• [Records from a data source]
(* ===== verification/NatProperties.v ===== *)
(** * NatProperties: the guarantees of NAT resolution

    The ring of hash maps is related to an abstract list of generations, newest first; the laws of
    the resolver interface are discharged for the implementation; VPC membership, the event filter
    and the two address conversions are specified. *)

From stdpp Require Import base numbers gmap list strings.
From Stdlib Require Import Ascii.
From S2P Require Import Prelude Network SockCache Text VpcCidr Conntrack NatResolver.

(** ** The interface's laws *)
Module NatResolverFacts.
Import NatResolverImpl.

Section facts.
Context {S : Type} `{ConntrackProvider S}.
Implicit Types self : NatResolverImpl.t S.

Lemma only_external_refl w : only_external w w.
Proof. exists (SockWrapper.context_external w). by destruct w. Qed.

Lemma store_one_lookup self r c k w r' c' :
  store_one self (r, c) (k, w) = Some (r', c') →
  SockCache.max_sock_entries c' = SockCache.max_sock_entries c ∧
  (∀ k', k' ≠ k → SockCache.cache c' !! k' = SockCache.cache c !! k') ∧
  (SockCache.cache c' !! k = SockCache.cache c !! k ∨
   ∃ w', SockCache.cache c' !! k = Some w' ∧ only_external w w').
Proof.
  unfold store_one. destruct (SockWrapper.context_external w) as [e|] eqn:E.
  { intros [= <- <-]. auto. }
  intros Hs. apply bind_Some in Hs as (found & _ & Hs). destruct found as [e|]; simplify_eq; [|auto].
  simpl. split_and!; [done|..].
  - intros k' Hne. by rewrite lookup_insert_ne.
  - right. exists (w <| SockWrapper.context_external := Some e |>). rewrite lookup_insert_eq.
    split; [done|]. exists (Some e). split; [done|]. rewrite E. by intros [].
Qed.

Lemma store_loop self order r c r' c' :
  NoDup order.*1 → (∀ k w, (k, w) ∈ order → SockCache.cache c !! k = Some w) →
  foldM (store_one self) (r, c) order = Some (r', c') →
  SockCache.max_sock_entries c' = SockCache.max_sock_entries c ∧
  (∀ k, k ∉ order.*1 → SockCache.cache c' !! k = SockCache.cache c !! k) ∧
  (∀ k w, (k, w) ∈ order → ∃ w', SockCache.cache c' !! k = Some w' ∧ only_external w w').
Proof.
  revert r c. induction order as [|[k w] order IH]; intros r c Hnd Hin Hs.
  { simpl in Hs. simplify_eq. split_and!; [done..|]. by intros k w ?%elem_of_nil. }
  apply NoDup_cons in Hnd as [Hk Hnd]. cbn [foldM] in Hs.
  apply bind_Some in Hs as ([r1 c1] & Hone & Hs).
  destruct (store_one_lookup _ _ _ _ _ _ _ Hone) as (Hm1 & Hother & Hsame).
  assert (Hw : SockCache.cache c !! k = Some w) by (apply Hin; by left).
  apply IH in Hs as (Hm & Hout & Hins); [|done|].
  - split_and!; [congruence| |].
    + intros k' [Hne Hnot]%not_elem_of_cons. rewrite Hout by done. by apply Hother.
    + intros k' w' [[= -> ->]|Hin']%elem_of_cons; [|by apply Hins]. rewrite Hout by done.
      destruct Hsame as [->|?]; [|done]. exists w. split; [done|apply only_external_refl].
  - intros k' w' Hin'. rewrite Hother; [apply Hin; by right|]. intros ->. apply Hk.
    apply list_elem_of_fmap. by exists (k, w').
Qed.

#[global] Instance impl_laws : NatResolverLaws (NatResolverImpl.t S).
Proof.
  constructor. intros self c order r c' Hp Hs. cbn in Hs. unfold store_beyond_nat_entries in Hs.
  assert (NoDup order.*1) by (rewrite Hp; apply NoDup_fst_map_to_list).
  apply store_loop in Hs as (Hm & Hout & Hins); [|done|].
  2:{ intros k w. rewrite Hp. by rewrite elem_of_map_to_list. }
  split; [done|]. intros k. destruct (SockCache.cache c !! k) as [w|] eqn:E.
  - destruct (Hins k w) as (w' & -> & ?); [|done]. rewrite Hp. by apply elem_of_map_to_list.
  - rewrite Hout, E; [done|]. intros ([k' w] & -> & Hin)%list_elem_of_fmap. rewrite Hp in Hin.
    apply elem_of_map_to_list in Hin. simpl in *. congruence.
Qed.

(** ** The ring as generations *)

Definition ring_ok self : Prop :=
  length (conntrack_ringbuf self) = RING_BUF_ENTRIES ∧ (ringbuf_index self < RING_BUF_ENTRIES)%nat.

(** The generations, newest first. *)
Definition generations self : list (gmap ConnectionProperties.t ConnectionProperties.t) :=
  (λ age, conntrack_ringbuf self !!! ((ringbuf_index self + RING_BUF_ENTRIES - age) mod
    RING_BUF_ENTRIES)%nat) <$> seq 0 RING_BUF_ENTRIES.

Lemma ring_cases self :
  ring_ok self → ∃ a b c, conntrack_ringbuf self = [a; b; c] ∧
    (ringbuf_index self = 0 ∨ ringbuf_index self = 1 ∨ ringbuf_index self = 2)%nat.
Proof.
  unfold ring_ok, RING_BUF_ENTRIES. intros [Hl Hi].
  destruct (conntrack_ringbuf self) as [|a [|b [|c [|]]]]; try done. exists a, b, c. split; [done|lia].
Qed.

Lemma eviction_generations self :
  ring_ok self →
  ring_ok (perform_eviction self) ∧
  generations (perform_eviction self) = ∅ :: take 2 (generations self).
Proof.
  intros Hok. destruct (ring_cases self Hok) as (a & b & c & Hr & Hi).
  unfold ring_ok, generations, perform_eviction. simpl. rewrite Hr.
  destruct Hi as [->|[->| ->]]; (split; [split; [reflexivity|apply Nat.ltb_lt; reflexivity]|reflexivity]).
Qed.

Lemma aggregation_generations self :
  ring_ok self →
  ring_ok (perform_aggregation_cycle self) ∧
  generations (perform_aggregation_cycle self) =
    match (get_new_entries (conntrack_listener self)).1, generations self with
    | Ok entries, newest :: older => insert_entries newest entries :: older
    | _, gens => gens
    end.
Proof.
  intros Hok. destruct (ring_cases self Hok) as (a & b & c & Hr & Hi).
  unfold perform_aggregation_cycle. destruct (get_new_entries (conntrack_listener self)) as [[es|e] l'];
    unfold ring_ok, generations; simpl; rewrite Hr; destruct Hi as [->|[->| ->]];
    (split; [split; [reflexivity|apply Nat.ltb_lt; reflexivity]|reflexivity]).
Qed.

Lemma generations_perm self : ring_ok self → generations self ≡ₚ conntrack_ringbuf self.
Proof.
  intros Hok. destruct (ring_cases self Hok) as (a & b & c & Hr & Hi).
  unfold generations. rewrite Hr. destruct Hi as [->|[->| ->]]; simpl.
  - rewrite (Permutation_swap b c). done.
  - apply Permutation_swap.
  - etrans; [apply (Permutation_app_comm [c] [b; a])|]. apply Permutation_swap.
Qed.

Lemma lookup_ring_Some ring key v :
  lookup_ring ring key = Some v → ∃ g, g ∈ ring ∧ g !! key = Some v.
Proof.
  induction ring as [|m ring IH]; simpl; [done|]. destruct (m !! key) eqn:E.
  - intros [= <-]. exists m. split; [by left|done].
  - intros (g & ? & ?)%IH. exists g. split; [by right|done].
Qed.

Lemma lookup_ring_None ring key :
  lookup_ring ring key = None ↔ ∀ g, g ∈ ring → g !! key = None.
Proof.
  induction ring as [|m ring IH]; simpl; [split; [by intros _ g ?%elem_of_nil|done]|].
  destruct (m !! key) eqn:E.
  - split; [done|]. intros Hall. rewrite Hall in E; [done|by left].
  - rewrite IH. split; [intros Hall g [->|?]%elem_of_cons; auto|].
    intros Hall g ?. apply Hall. by right.
Qed.

(** *** What an entry contributes *)

Lemma insert_entries_app m es1 es2 :
  insert_entries m (es1 ++ es2) = insert_entries (insert_entries m es1) es2.
Proof. apply foldl_app. Qed.

(** The last event that mentions a connection decides, in both directions. *)
Lemma insert_entries_last m es o r :
  o ≠ r → let m' := insert_entries m (es ++ [ConntrackEntry.mk o r]) in
  m' !! o = Some r ∧ m' !! r = Some o.
Proof.
  intros Hne. simpl. rewrite insert_entries_app. simpl.
  rewrite lookup_insert_ne, !lookup_insert_eq by done. done.
Qed.

Lemma insert_entries_origin m es k v :
  insert_entries m es !! k = Some v → m !! k = Some v ∨
  ∃ e, e ∈ es ∧ (k = ConntrackEntry.original e ∧ v = ConntrackEntry.reply e ∨
                 k = ConntrackEntry.reply e ∧ v = ConntrackEntry.original e).
Proof.
  revert m. induction es as [|e es IH]; intros m; simpl; [by left|].
  intros [Hm|(e' & ? & ?)]%IH; [|right; exists e'; split; [by right|done]].
  apply lookup_insert_Some in Hm as [[<- <-]|[_ Hm]]; [right; exists e; split; [by left|tauto]|].
  apply lookup_insert_Some in Hm as [[<- <-]|[_ Hm]]; [right; exists e; split; [by left|tauto]|by left].
Qed.

(** *** Address families *)

Definition same_family (p : ConnectionProperties.t) : Prop :=
  match ConnectionProperties.src_ip p, ConnectionProperties.dst_ip p with
  | IpAddr.V4 _, IpAddr.V4 _ | IpAddr.V6 _, IpAddr.V6 _ => True
  | _, _ => False
  end.

Definition ring_families self : Prop :=
  ∀ g k v, g ∈ conntrack_ringbuf self → g !! k = Some v → same_family v.

Lemma get_beyond_total self c :
  ring_families self → is_Some (get_beyond_nat_entry self c).
Proof.
  intros Hf. unfold get_beyond_nat_entry. destruct (SockContext.is_valid c) eqn:Hv; [|done].
  unfold sock_context_to_egress_cxn_info. unfold SockContext.is_valid in Hv.
  destruct (SockContext.address_family c =? AF_INET);
    [|destruct (SockContext.address_family c =? AF_INET6); [|done]];
    (destruct (lookup_ring (conntrack_ringbuf self) _) as [v|] eqn:E; [|done];
     apply lookup_ring_Some in E as (g & Hg & Hk); specialize (Hf g _ v Hg Hk);
     unfold same_family in Hf; unfold ingress_cxn_info_to_sock_context;
     destruct (ConnectionProperties.src_ip v), (ConnectionProperties.dst_ip v); done).
Qed.

(** With families in order, resolving the whole cache cannot panic. *)
Lemma store_beyond_total self cache order :
  ring_families self → is_Some (store_beyond_nat_entries self cache order).
Proof.
  intros Hf. unfold store_beyond_nat_entries. generalize SockOperationResult.default. revert cache.
  induction order as [|[k w] order IH]; intros cache r; [done|]. cbn [foldM store_one].
  destruct (SockWrapper.context_external w); [apply IH|].
  destruct (get_beyond_total self (SockWrapper.context w) Hf) as [[c|] ->]; csimpl; apply IH.
Qed.

(** The same connection seen from its other end. *)
Definition reversed (v : ConnectionProperties.t) : ConnectionProperties.t :=
  ConnectionProperties.mk (ConnectionProperties.dst_ip v) (ConnectionProperties.src_ip v)
    (ConnectionProperties.dst_port v) (ConnectionProperties.src_port v) (ConnectionProperties.protocol v).

(** A connection as the lookup keys spell it: TCP, with IPv4 addresses that are wrapped as IPv6 ones
    unwrapped. *)
Definition unwrap_addr (a : IpAddr.t) : IpAddr.t :=
  match a with IpAddr.V4 _ => a | IpAddr.V6 octets => ipv6_to_ipaddr octets end.
Definition canonical (v : ConnectionProperties.t) : ConnectionProperties.t :=
  v <| ConnectionProperties.src_ip ::= unwrap_addr |> <| ConnectionProperties.dst_ip ::= unwrap_addr |>
    <| ConnectionProperties.protocol := IPPROTO_TCP |>.

(** The ingress conversion fails only on mixed families, and the egress conversion undoes it up to
    the direction. *)
Lemma ingress_reversed v is_client :
  match ingress_cxn_info_to_sock_context v is_client with
  | Some c => same_family v ∧ SockContext.is_client c = is_client ∧
      sock_context_to_egress_cxn_info c = Ok (canonical (reversed v))
  | None => ¬ same_family v
  end.
Proof.
  destruct v as [[src|src] [dst|dst] sport dport proto]; unfold same_family; simpl;
    try (split_and!; [done|reflexivity|reflexivity]); tauto.
Qed.

Lemma valid_egress c :
  SockContext.is_valid c = true → ∃ key, sock_context_to_egress_cxn_info c = Ok key.
Proof.
  unfold SockContext.is_valid, sock_context_to_egress_cxn_info.
  destruct (SockContext.address_family c =? AF_INET); [by eauto|].
  destruct (SockContext.address_family c =? AF_INET6); [by eauto|done].
Qed.

End facts.
End NatResolverFacts.

(** ** Draining the socket *)
Module DrainFacts.
Import ConntrackListener ConntrackFacts.

Section drain.
Context {Tuple Bytes : Type} (tuple_try_from : Tuple → Result ConnectionProperties.t unit).
Context (deserialize : Bytes → option (@Payload Tuple)).
Implicit Types self : ConntrackListener.t Bytes.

• [PROMPT] Restate, please, word for word the span of records running from the first line to the line bearing "The ring of", both included, and nothing outside it.

• [ANSWER SPACE]
(* ===== verification/NatProperties.v ===== *)
(** * NatProperties: the guarantees of NAT resolution

    The ring of hash maps is related to an abstract list of generations, newest first; the laws of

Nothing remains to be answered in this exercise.